=== Begin Enclosure ===

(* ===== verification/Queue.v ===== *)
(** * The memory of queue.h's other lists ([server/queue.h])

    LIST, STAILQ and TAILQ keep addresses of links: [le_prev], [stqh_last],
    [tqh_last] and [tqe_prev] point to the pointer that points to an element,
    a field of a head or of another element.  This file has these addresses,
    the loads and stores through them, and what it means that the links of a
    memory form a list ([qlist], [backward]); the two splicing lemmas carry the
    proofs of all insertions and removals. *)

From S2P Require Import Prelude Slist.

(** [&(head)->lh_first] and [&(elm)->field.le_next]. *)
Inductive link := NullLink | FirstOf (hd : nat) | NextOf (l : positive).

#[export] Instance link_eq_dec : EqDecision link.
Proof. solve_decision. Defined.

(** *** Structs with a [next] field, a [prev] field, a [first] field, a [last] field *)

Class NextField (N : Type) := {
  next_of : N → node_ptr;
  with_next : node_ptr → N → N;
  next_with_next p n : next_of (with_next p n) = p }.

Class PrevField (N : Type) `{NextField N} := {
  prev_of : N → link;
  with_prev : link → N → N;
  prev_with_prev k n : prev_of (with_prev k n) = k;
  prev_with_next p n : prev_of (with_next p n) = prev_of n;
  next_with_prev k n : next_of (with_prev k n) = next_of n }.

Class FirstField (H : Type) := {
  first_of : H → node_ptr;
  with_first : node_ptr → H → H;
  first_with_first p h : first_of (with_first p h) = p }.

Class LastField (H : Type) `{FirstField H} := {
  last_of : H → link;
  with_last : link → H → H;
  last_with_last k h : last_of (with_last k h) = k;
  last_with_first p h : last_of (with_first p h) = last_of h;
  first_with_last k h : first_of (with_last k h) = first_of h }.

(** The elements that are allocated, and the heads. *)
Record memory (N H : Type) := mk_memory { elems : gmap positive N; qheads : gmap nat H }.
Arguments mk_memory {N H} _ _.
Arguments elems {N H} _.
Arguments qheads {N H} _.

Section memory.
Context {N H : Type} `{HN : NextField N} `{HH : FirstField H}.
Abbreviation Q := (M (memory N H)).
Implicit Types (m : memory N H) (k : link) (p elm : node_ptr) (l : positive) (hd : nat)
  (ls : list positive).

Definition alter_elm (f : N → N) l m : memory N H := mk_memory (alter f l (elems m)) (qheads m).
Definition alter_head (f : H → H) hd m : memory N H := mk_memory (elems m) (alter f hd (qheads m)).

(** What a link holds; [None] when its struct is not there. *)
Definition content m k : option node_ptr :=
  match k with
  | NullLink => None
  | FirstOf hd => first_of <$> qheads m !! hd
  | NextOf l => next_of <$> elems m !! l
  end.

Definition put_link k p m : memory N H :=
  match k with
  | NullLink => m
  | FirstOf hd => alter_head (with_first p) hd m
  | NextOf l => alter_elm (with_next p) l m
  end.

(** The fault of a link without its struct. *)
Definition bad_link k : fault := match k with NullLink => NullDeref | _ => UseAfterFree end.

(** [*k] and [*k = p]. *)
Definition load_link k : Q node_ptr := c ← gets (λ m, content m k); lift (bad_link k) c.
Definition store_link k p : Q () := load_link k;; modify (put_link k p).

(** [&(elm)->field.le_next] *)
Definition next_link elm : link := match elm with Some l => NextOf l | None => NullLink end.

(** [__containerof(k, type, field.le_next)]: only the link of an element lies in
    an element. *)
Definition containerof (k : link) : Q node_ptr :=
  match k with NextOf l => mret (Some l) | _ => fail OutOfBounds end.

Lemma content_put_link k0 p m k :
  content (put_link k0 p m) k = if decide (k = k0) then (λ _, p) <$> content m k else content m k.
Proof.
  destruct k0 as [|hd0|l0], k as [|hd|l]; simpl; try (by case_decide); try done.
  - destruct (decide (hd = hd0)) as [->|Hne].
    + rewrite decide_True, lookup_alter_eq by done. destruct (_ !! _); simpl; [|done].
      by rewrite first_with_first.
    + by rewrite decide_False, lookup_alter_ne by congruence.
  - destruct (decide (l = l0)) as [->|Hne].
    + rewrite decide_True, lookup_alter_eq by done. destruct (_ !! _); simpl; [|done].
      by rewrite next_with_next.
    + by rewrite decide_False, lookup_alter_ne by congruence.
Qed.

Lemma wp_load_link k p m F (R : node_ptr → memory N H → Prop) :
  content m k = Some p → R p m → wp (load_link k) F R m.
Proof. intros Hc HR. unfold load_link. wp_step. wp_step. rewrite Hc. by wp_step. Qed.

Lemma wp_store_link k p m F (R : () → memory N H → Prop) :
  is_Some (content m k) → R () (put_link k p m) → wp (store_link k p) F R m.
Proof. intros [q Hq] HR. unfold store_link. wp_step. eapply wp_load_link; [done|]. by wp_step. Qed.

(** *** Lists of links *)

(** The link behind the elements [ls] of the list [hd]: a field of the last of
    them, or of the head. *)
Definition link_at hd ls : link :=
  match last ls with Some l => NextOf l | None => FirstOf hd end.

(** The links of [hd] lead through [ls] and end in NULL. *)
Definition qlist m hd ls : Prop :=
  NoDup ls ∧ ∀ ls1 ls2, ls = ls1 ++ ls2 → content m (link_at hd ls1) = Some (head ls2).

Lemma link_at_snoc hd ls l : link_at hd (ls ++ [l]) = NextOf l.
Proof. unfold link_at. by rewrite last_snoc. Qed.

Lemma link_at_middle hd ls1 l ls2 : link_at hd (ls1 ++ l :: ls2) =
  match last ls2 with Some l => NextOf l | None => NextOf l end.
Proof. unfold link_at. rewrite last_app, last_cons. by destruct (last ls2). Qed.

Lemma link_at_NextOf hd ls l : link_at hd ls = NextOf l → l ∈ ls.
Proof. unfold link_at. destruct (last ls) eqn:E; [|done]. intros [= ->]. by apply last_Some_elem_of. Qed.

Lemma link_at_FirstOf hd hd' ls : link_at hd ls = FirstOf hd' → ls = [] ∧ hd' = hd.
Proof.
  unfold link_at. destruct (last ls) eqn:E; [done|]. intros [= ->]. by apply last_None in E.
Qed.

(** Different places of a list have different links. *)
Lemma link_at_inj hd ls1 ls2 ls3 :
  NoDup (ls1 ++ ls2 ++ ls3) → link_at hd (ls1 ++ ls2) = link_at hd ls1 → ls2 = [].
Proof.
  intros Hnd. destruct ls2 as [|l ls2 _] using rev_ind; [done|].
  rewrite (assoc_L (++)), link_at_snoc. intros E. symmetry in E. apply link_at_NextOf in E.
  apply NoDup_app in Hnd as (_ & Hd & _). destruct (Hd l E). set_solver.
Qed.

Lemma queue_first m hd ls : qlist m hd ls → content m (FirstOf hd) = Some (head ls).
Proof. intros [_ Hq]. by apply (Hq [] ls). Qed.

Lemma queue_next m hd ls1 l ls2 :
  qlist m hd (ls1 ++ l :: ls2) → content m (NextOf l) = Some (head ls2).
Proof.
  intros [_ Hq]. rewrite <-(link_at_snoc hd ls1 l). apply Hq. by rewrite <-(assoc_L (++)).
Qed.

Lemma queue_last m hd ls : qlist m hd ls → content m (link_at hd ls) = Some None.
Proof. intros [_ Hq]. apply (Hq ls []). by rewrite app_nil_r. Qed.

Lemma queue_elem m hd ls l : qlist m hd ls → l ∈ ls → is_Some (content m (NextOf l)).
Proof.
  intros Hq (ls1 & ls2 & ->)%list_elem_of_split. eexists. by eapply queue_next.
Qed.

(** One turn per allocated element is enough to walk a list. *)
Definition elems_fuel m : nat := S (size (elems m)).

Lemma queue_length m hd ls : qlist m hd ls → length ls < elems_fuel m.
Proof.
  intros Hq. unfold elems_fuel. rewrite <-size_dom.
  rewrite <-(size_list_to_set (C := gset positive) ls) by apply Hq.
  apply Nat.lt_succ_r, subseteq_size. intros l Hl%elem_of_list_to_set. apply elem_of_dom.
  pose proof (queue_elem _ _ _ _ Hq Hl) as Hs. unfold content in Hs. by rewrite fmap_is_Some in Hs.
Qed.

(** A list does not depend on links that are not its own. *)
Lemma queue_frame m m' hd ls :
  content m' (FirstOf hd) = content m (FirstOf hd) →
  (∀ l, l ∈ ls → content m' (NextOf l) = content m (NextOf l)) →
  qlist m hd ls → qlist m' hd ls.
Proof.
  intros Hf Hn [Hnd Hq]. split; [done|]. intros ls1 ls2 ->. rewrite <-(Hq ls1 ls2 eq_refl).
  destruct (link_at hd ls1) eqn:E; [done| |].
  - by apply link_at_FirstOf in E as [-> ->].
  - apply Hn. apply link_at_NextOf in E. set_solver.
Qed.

=== End Enclosure ===

** ABOUT THIS EXERCISE **
Looking at the data above, write out exactly the lines that start at the one containing "last_with_last k h" and end at the one containing "(ls : list positive)."; include both and nothing beyond.

** TASK OUTPUT **
  last_with_last k h : last_of (with_last k h) = k;
  last_with_first p h : last_of (with_first p h) = last_of h;
  first_with_last k h : first_of (with_last k h) = first_of h }.

(** The elements that are allocated, and the heads. *)
Record memory (N H : Type) := mk_memory { elems : gmap positive N; qheads : gmap nat H }.
Arguments mk_memory {N H} _ _.
Arguments elems {N H} _.
Arguments qheads {N H} _.

Section memory.
Context {N H : Type} `{HN : NextField N} `{HH : FirstField H}.
Abbreviation Q := (M (memory N H)).
Implicit Types (m : memory N H) (k : link) (p elm : node_ptr) (l : positive) (hd : nat)
  (ls : list positive).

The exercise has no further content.